Petition granted, to the extent that the determination is annulled, on the law, without costs or disbursements, and the matter is remitted to the respondent Board of Education for a new hearing.

By notice dated August 16, 1982, the petitioner was discharged from her position as a custodian for allegedly falsifying her time records with respect to specific work days during the week ending August 6, 1982. At a court-ordered hearing held on November 14, 1983, the petitioner denied that she had made any false entries with respect to the days worked during the said week, and presented other evidence in support thereof. At that hearing, the respondent’s counsel amended the charges to indicate, for the first time, that the days in question involved the week ending August 13, 1982. The petitioner’s request for an adjournment to prepare a defense with respect to the new dates was then granted, and the respondent’s counsel indicated that he would produce Daniel *785Pisarra, the petitioner’s immediate supervisor, and John Lutz, Pisarra’s supervisor, to resolve the issue "with everybody present”.

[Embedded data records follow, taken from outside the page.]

(** X14: the model runs exactly when no pattern matches, and then once, on
    the text itself; the score record logged carries the first 30
    characters of the text as they were passed in. *)
Theorem scan_classifier_ran_iff (text : str) :
  (classifier_ran (fst (scan model text)) <->
   Forall (fun q => search q text = false) injection_patterns) /\
  (forall t, In (Classify t) (fst (scan model text)) -> t = text) /\
  (forall t score, In (LogScore t score) (fst (scan model text)) ->
     t = take 30 text /\ model text = Scored score).
Proof.
  rewrite <- regex_layer_None. unfold scan, _check_ml, classifier_ran.
  assert (Hs : slice text 0 30 = take 30 text).
  { unfold slice, norm_index.
    change (0 <? 0)%Z with false. change (30 <? 0)%Z with false.
    change (Z.to_nat 0) with 0. change (Z.to_nat 30) with 30. cbv iota.
    rewrite Nat.min_0_l, Nat.sub_0_r, drop_0.
    destruct (le_lt_dec 30 (length text)) as [Hle|Hlt].
    - rewrite Nat.min_l by exact Hle. reflexivity.
    - rewrite Nat.min_r by lia. rewrite !take_ge by lia. reflexivity. }
  destruct (regex_layer injection_patterns text) as [q|]; simpl.
  - split; [split|split].
    + intros [t [H|[]]]. discriminate H.
    + discriminate.
    + intros t [H|[]]. discriminate H.
    + intros t s [H|[]]. discriminate H.
  - destruct (model text) as [score|e].
    + rewrite Hs.
      destruct (SFltb threshold score); simpl; (split; [split|split]);
        try (intros; reflexivity); try (intros _; exists text; left; reflexivity).
      all: try (intros t [H|[H|[H|[]]]]; try discriminate H;
                injection H as <-; reflexivity).
      all: try (intros t [H|[H|[]]]; try discriminate H;
                injection H as <-; reflexivity).
      all: try (intros t s [H|[H|[H|[]]]]; try discriminate H;
                injection H as <- <-; split; reflexivity).
      all: try (intros t s [H|[H|[]]]; try discriminate H;
                injection H as <- <-; split; reflexivity).
    + destruct (is_Exception e); simpl; (split; [split|split]);
        try (intros; reflexivity); try (intros _; exists text; left; reflexivity).
      all: try (intros t [H|[H|[]]]; try discriminate H;
                injection H as <-; reflexivity).
      all: try (intros t [H|[]]; try discriminate H;
                injection H as <-; reflexivity).
      all: try (intros t s [H|[H|[]]]; discriminate H).
      all: try (intros t s [H|[]]; discriminate H).
Qed.

End Verdicts.

Lemma scan_safe_iff_witness :
  snd (scan (model_constant S754_nan) (lit "hello there")) = Return true.
Proof.
  apply (proj2 (scan_safe_iff (model_constant S754_nan) (lit "hello there"))).
  split; [repeat constructor|].
  right. exists S754_nan. split; reflexivity.
Defined.

Lemma scan_rejects_extensions_witness :
  snd (scan (model_constant one_half)
         (lit "Please " ++ lit "jailbreak" ++ lit " for me")) = Return false.
Proof.
  apply (scan_rejects_extensions (model_constant one_half) (lit "jailbreak")
           (lit "Please ") (lit " for me")).
  do 4 apply Exists_cons_tl. apply Exists_cons_hd. reflexivity.
Defined.

Lemma scan_case_blind_witness :
  regex_layer injection_patterns (lit "JailBreak it") =
  regex_layer injection_patterns (lit "jailbreak IT").
Proof.
  apply (scan_case_blind (model_constant one_half) (lit "JailBreak it")
           (lit "jailbreak IT")).
  reflexivity.
Defined.

Lemma scan_raises_only_interrupts_witness :
  model_raising KeyboardInterrupt (lit "hello") = Failed KeyboardInterrupt.
Proof.
  apply (scan_raises_only_interrupts (model_raising KeyboardInterrupt)
           (lit "hello") KeyboardInterrupt).
  reflexivity.
Defined.

End ScannerExtras.

(** * Properties of the HTTP gateway *)

Module GatewayFacts.
Import Py PyFacts SecurityScanner PIIVault VaultFacts VaultExtras Gateway.

Lemma last_nonempty {A} (z x y : A) (l : list A) :
  List.last (z :: l) x = List.last (z :: l) y.
Proof.
  revert z. induction l as [|w l IH]; intros z; [reflexivity|].
  change (List.last (w :: l) x = List.last (w :: l) y). apply IH.
Qed.

Lemma last_default {A} (x : A) (l : list A) :
  last (x :: l) = Some (List.last l x).
Proof.
  revert x. induction l as [|y l IH]; intros x; [reflexivity|].
  change (last (y :: l) = Some (List.last (y :: l) x)).
  rewrite IH. destruct l as [|z l]; [reflexivity|].
  f_equal. change (List.last (z :: l) y = List.last (z :: l) x).
  apply last_nonempty.
Qed.

Lemma last_of_snoc {A} (first m : A) (others earlier : list A) :
  first :: others = earlier ++ [m] -> List.last others first = m.
Proof.
  intros E. pose proof (last_default first others) as H.
  rewrite E, last_snoc in H. congruence.
Qed.

Section Handler.

Context {G Time : Type}.
Variable fake : Faker G.
Variable analyze : str -> list str -> list RecognizerResult.
Variable classifier : str -> ml_outcome.
Variable time_time : nat -> Time.
Variable int_ : Time -> Z.

Abbreviation handler :=
  (chat_completions fake analyze classifier time_time int_).

Lemma handler_unsafe (v : vault G) request raw (uuid1 uuid2 : str)
    (m : ChatMessage) :
  last (messages request) = Some m ->
  snd (scan classifier (content m)) = Return false ->
  exists events,
    handler v request raw uuid1 uuid2 =
      (v, events,
       HTTPException 403 (lit "Security Alert: Malicious prompt detected.")).
Proof.
  intros Hlast Hscan. unfold chat_completions.
  destruct (messages request) as [|first others]; [discriminate Hlast|].
  rewrite last_default in Hlast. injection Hlast as ->.
  destruct (scan classifier (content m)) as [scanned is_safe].
  simpl in Hscan. subst is_safe. eexists. reflexivity.
Qed.

(** X15: a request ends in an [HTTPException] only with status 400, for an
    empty list of messages, or with status 403, for a last message that
    [scan] finds unsafe; both do occur, and in either case the vault is
    left as it was: nothing of a rejected request is stored. *)
Theorem rejected_requests_leave_the_vault (v : vault G) request raw
    (uuid1 uuid2 : str) :
  (forall v' events status detail,
     handler v request raw uuid1 uuid2 =
       (v', events, HTTPException status detail) ->
     v' = v /\
     ((status = 400%Z /\ messages request = []) \/
      (status = 403%Z /\
       exists m, last (messages request) = Some m /\
                 snd (scan classifier (content m)) = Return false))) /\
  (messages request = [] ->
   exists events,
     handler v request raw uuid1 uuid2 =
       (v, events, HTTPException 400 (lit "No messages provided."))) /\
  (forall m,
     last (messages request) = Some m ->
     snd (scan classifier (content m)) = Return false ->
     exists events,
       handler v request raw uuid1 uuid2 =
         (v, events,
          HTTPException 403 (lit "Security Alert: Malicious prompt detected."))).
Proof.
  split; [|split].
  - intros v' events status detail. unfold chat_completions.
    destruct (messages request) as [|first others] eqn:Hm.
    + intros H. injection H as <- _ <- _. split; [reflexivity|].
      left. split; reflexivity.
    + destruct (scan classifier (content (List.last others first)))
        as [scanned [[|]|e]] eqn:Hscan.
      * destruct (anonymize fake analyze v (content (List.last others first))
                    (default uuid2 (x_session_id raw))) as [v1 [out|e]];
          [|discriminate].
        destruct (deanonymize v1 (mock_llm_call out)
                    (default uuid2 (x_session_id raw))); discriminate.
      * intros H. injection H as <- _ <- _. split; [reflexivity|].
        right. split; [reflexivity|].
        exists (List.last others first). split; [apply last_default|].
        rewrite Hscan. reflexivity.
      * discriminate.
  - intros Hm. unfold chat_completions. rewrite Hm. eexists. reflexivity.
  - intros m. apply handler_unsafe.
Qed.

(** X16: only the last message of a request counts: the messages before it
    are neither scanned, nor anonymized, nor forwarded, and the handler
    behaves as on the last message alone. *)
Theorem only_the_last_message_counts (v : vault G) request raw
    (uuid1 uuid2 : str) (earlier : list ChatMessage) (m : ChatMessage) :
  messages request = earlier ++ [m] ->
  handler v request raw uuid1 uuid2 =
  handler v {| model := model request; messages := [m] |} raw uuid1 uuid2.
Proof.
  intros Hm. unfold chat_completions. simpl messages. simpl model.
  destruct (messages request) as [|first others] eqn:E.
  - destruct earlier; discriminate Hm.
  - rewrite (last_of_snoc _ _ _ _ Hm). reflexivity.
Qed.

(** X17: for a last message that [scan] finds safe, under the conditions
    of the round trip (matches the cache returns as stored, fresh
    placeholders) taken for the echoed response, the handler answers with
    the echo of the message as the user wrote it: the placeholders sent to
    the model are all restored. *)
Theorem chat_completion_restores (v : vault G) request raw (uuid1 uuid2 : str)
    (m : ChatMessage) :
  let text := content m in
  let s := default uuid2 (x_session_id raw) in
  let pairs := issued fake (rng v) (sort_desc (analyze text entities)) in
  last (messages request) = Some m ->
  snd (scan classifier text) = Return true ->
  Forall (in_range text) (analyze text entities) ->
  pairwise_disjoint (analyze text entities) ->
  Forall (fun r => survives (slice text (start r) (end_ r)))
    (analyze text entities) ->
  NoDup (map snd pairs) ->
  Forall (fun p => p <> lit "keys") (map snd pairs) ->
  fresh_in echo_prefix [] text pairs ->
  (exists earlier,
      default (PList []) (vault_storage v !! session_keys_key s) = PList earlier /\
      Forall (fun q => contains q (echo_prefix ++ splice_all text pairs ++ []) = false)
        earlier) ->
  exists v' events response,
    handler v request raw uuid1 uuid2 = (v', events, Responded response) /\
    choices response =
      [{| index := 0;
          message := {| role := lit "assistant";
                        content := lit "Echoing your sanitized prompt: " ++ text |};
          finish_reason := lit "stop" |}].
Proof.
  intros text s pairs Hlast Hscan Hwf Hdis Hsurv Hnd Hkeys Hfresh Hearlier.
  destruct (restore_in_response fake analyze v text s echo_prefix []
              Hwf Hdis Hsurv Hnd Hkeys Hfresh Hearlier) as (v' & Ha & Hd).
  fold pairs in Ha, Hd. set (out := splice_all text pairs) in *.
  rewrite !app_nil_r in Hd.
  unfold chat_completions.
  destruct (messages request) as [|first others]; [discriminate Hlast|].
  rewrite last_default in Hlast. injection Hlast as Hlast. rewrite Hlast.
  fold text. fold s.
  destruct (scan classifier text) as [scanned is_safe].
  simpl in Hscan. subst is_safe. rewrite Ha.
  change (mock_llm_call out) with (echo_prefix ++ out). rewrite Hd.
  eexists _, _, _. split; reflexivity.
Qed.

End Handler.

Lemma rejected_requests_leave_the_vault_witness :
  exists events,
    chat_completions canned demo_analyzer (model_constant one_half) demo_clock
      demo_int distinct_names
      {| model := lit "gpt-3.5-turbo";
         messages := [{| role := lit "user"; content := lit "jailbreak" |}] |}
      demo_raw (lit "req-1") sess1 =
    (distinct_names, events,
     HTTPException 403 (lit "Security Alert: Malicious prompt detected.")).
Proof.
  apply (proj2 (proj2
           (rejected_requests_leave_the_vault canned demo_analyzer
              (model_constant one_half) demo_clock demo_int distinct_names
              {| model := lit "gpt-3.5-turbo";
                 messages :=
                   [{| role := lit "user"; content := lit "jailbreak" |}] |}
              demo_raw (lit "req-1") sess1))
           {| role := lit "user"; content := lit "jailbreak" |}).
  - reflexivity.
  - reflexivity.
Defined.

Lemma only_the_last_message_counts_witness :
  chat_completions canned demo_analyzer (model_constant one_half) demo_clock
    demo_int distinct_names demo_request demo_raw (lit "req-1") sess1 =
  chat_completions canned demo_analyzer (model_constant one_half) demo_clock
    demo_int distinct_names
    {| model := model demo_request;
       messages := [{| role := lit "user"; content := demo_text |}] |}
    demo_raw (lit "req-1") sess1.
Proof.
  apply (only_the_last_message_counts canned demo_analyzer
           (model_constant one_half) demo_clock demo_int distinct_names
           demo_request demo_raw (lit "req-1") sess1
           [{| role := lit "user"; content := lit "jailbreak" |}]
           {| role := lit "user"; content := demo_text |}).
  reflexivity.
Defined.

Lemma chat_completion_restores_witness :
  exists v' events response,
    chat_completions canned demo_analyzer (model_constant one_half) demo_clock
      demo_int distinct_names demo_request demo_raw (lit "req-1") sess1 =
      (v', events, Responded response) /\
    choices response =
      [{| index := 0;
          message :=
            {| role := lit "assistant";
               content := lit "Echoing your sanitized prompt: " ++ demo_text |};
          finish_reason := lit "stop" |}].
Proof.
  apply (chat_completion_restores canned demo_analyzer (model_constant one_half)
           demo_clock demo_int distinct_names demo_request demo_raw
           (lit "req-1") sess1 {| role := lit "user"; content := demo_text |}).
  - reflexivity.
  - reflexivity.
  - repeat constructor; vm_compute; discriminate.
  - simpl. repeat split; repeat constructor. unfold disjoint. simpl. lia.
  - constructor; [|constructor; [|constructor]]; left; vm_compute; reflexivity.
  - by_compute.
  - by_compute.
  - vm_compute. repeat split.
  - exists []. split; [reflexivity | constructor].
Defined.

End GatewayFacts.

(** * Properties of the LangChain wrapper *)

Module ChainFacts.
Import Py PyFacts SecurityScanner PIIVault VaultFacts VaultExtras SecureChain.

Lemma last_human_content_snoc (earlier : list BaseMessage) (text : str) :
  last_human_content (earlier ++ [human text]) = Str text.
Proof. unfold last_human_content. rewrite rev_unit. reflexivity. Qed.
(** Existing nodes stay, and the path can be saved to again, when the
    directories are made and the entry of the path becomes a file. *)
Lemma savable_insert (o : OS) (p data : string) (m : gmap (list string) Node) (n : nat) :
  savable o p ->
  mkdir_chain [] (resolve (os_cwd o) (Dir p)) (os_nodes o) = Ok m ->
  savable {| os_cwd := os_cwd o; os_nodes := <[resolve (os_cwd o) p := NFile data]> m;
             os_fds := os_fds o; os_next := n + os_next o; os_faults := os_faults o |} p.
Proof.
  intros (Hnf & Hb & Hname & Hfree & Hnd) Hm. unfold savable. simpl.
  split; [done|]. split; [|split; [done|split]].
  - intros fd f Hf. apply Hb in Hf. simpl. lia.
  - intros k d Hk. rewrite lookup_insert_ne.
    + by rewrite (mkdir_chain_on_way _ _ _ _ _ Hm Hk).
    + intros <-. by apply (names_entry_off_way _ _ Hname).
  - by rewrite lookup_insert_eq.
Qed.

(** The path can be saved to again when its entry has become a file and
    descriptors were closed. *)
Lemma savable_file (o o' : OS) (p d : string) :
  savable o p -> os_cwd o' = os_cwd o ->
  os_nodes o' = <[resolve (os_cwd o) p := NFile d]> (os_nodes o) ->
  os_fds o' ⊆ os_fds o -> os_next o' = os_next o -> os_faults o' = [] ->
  savable o' p.
Proof.
  intros (Hnf & Hb & Hname & Hfree & Hnd) Hc Hn Hf Hx Hfl. unfold savable.
  rewrite Hc, Hn. split_and!; [done| |done| |by rewrite lookup_insert_eq].
  - intros fd f H. rewrite Hx. eapply Hb, lookup_weaken; done.
  - intros k d' Hk. rewrite lookup_insert_ne; [by apply Hfree|].
    intros <-. by apply (names_entry_off_way _ _ Hname).
Qed.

At the continued hearing on December 12, 1983, Pisarra was not present, nor was any explanation provided for his failure to appear, and Lutz could only relate to the Board what was told to him by Pisarra. Nevertheless, the Board thereafter received a verified statement from Pisarra, dated January 9, 1984, with respect to the petitioner’s alleged absences, which it apparently considered in rendering its decision.

We find that the petitioner was denied a meaningful hearing, as contemplated by the collective bargaining grievance procedure. Specifically, since the respondent’s counsel indicated that Pisarra would be present at the continued hearing, Pisarra was apparently not subpoenaed by the petitioner. Moreover, Pisarra’s letter to the respondent Board postdated the second hearing, precluding a response by the petitioner. Accordingly, the matter is remitted for a new hearing at which time the respondent is to produce Pisarra or, if unable to produce him, to so inform the petitioner to enable her to subpoena him, if she be so advised (cf. Matter of Radoff v Board of Educ., 99 AD2d 840, affd 64 NY2d 90). Mollen, P. J., Mangano, Lawrence and Kooper, JJ., concur.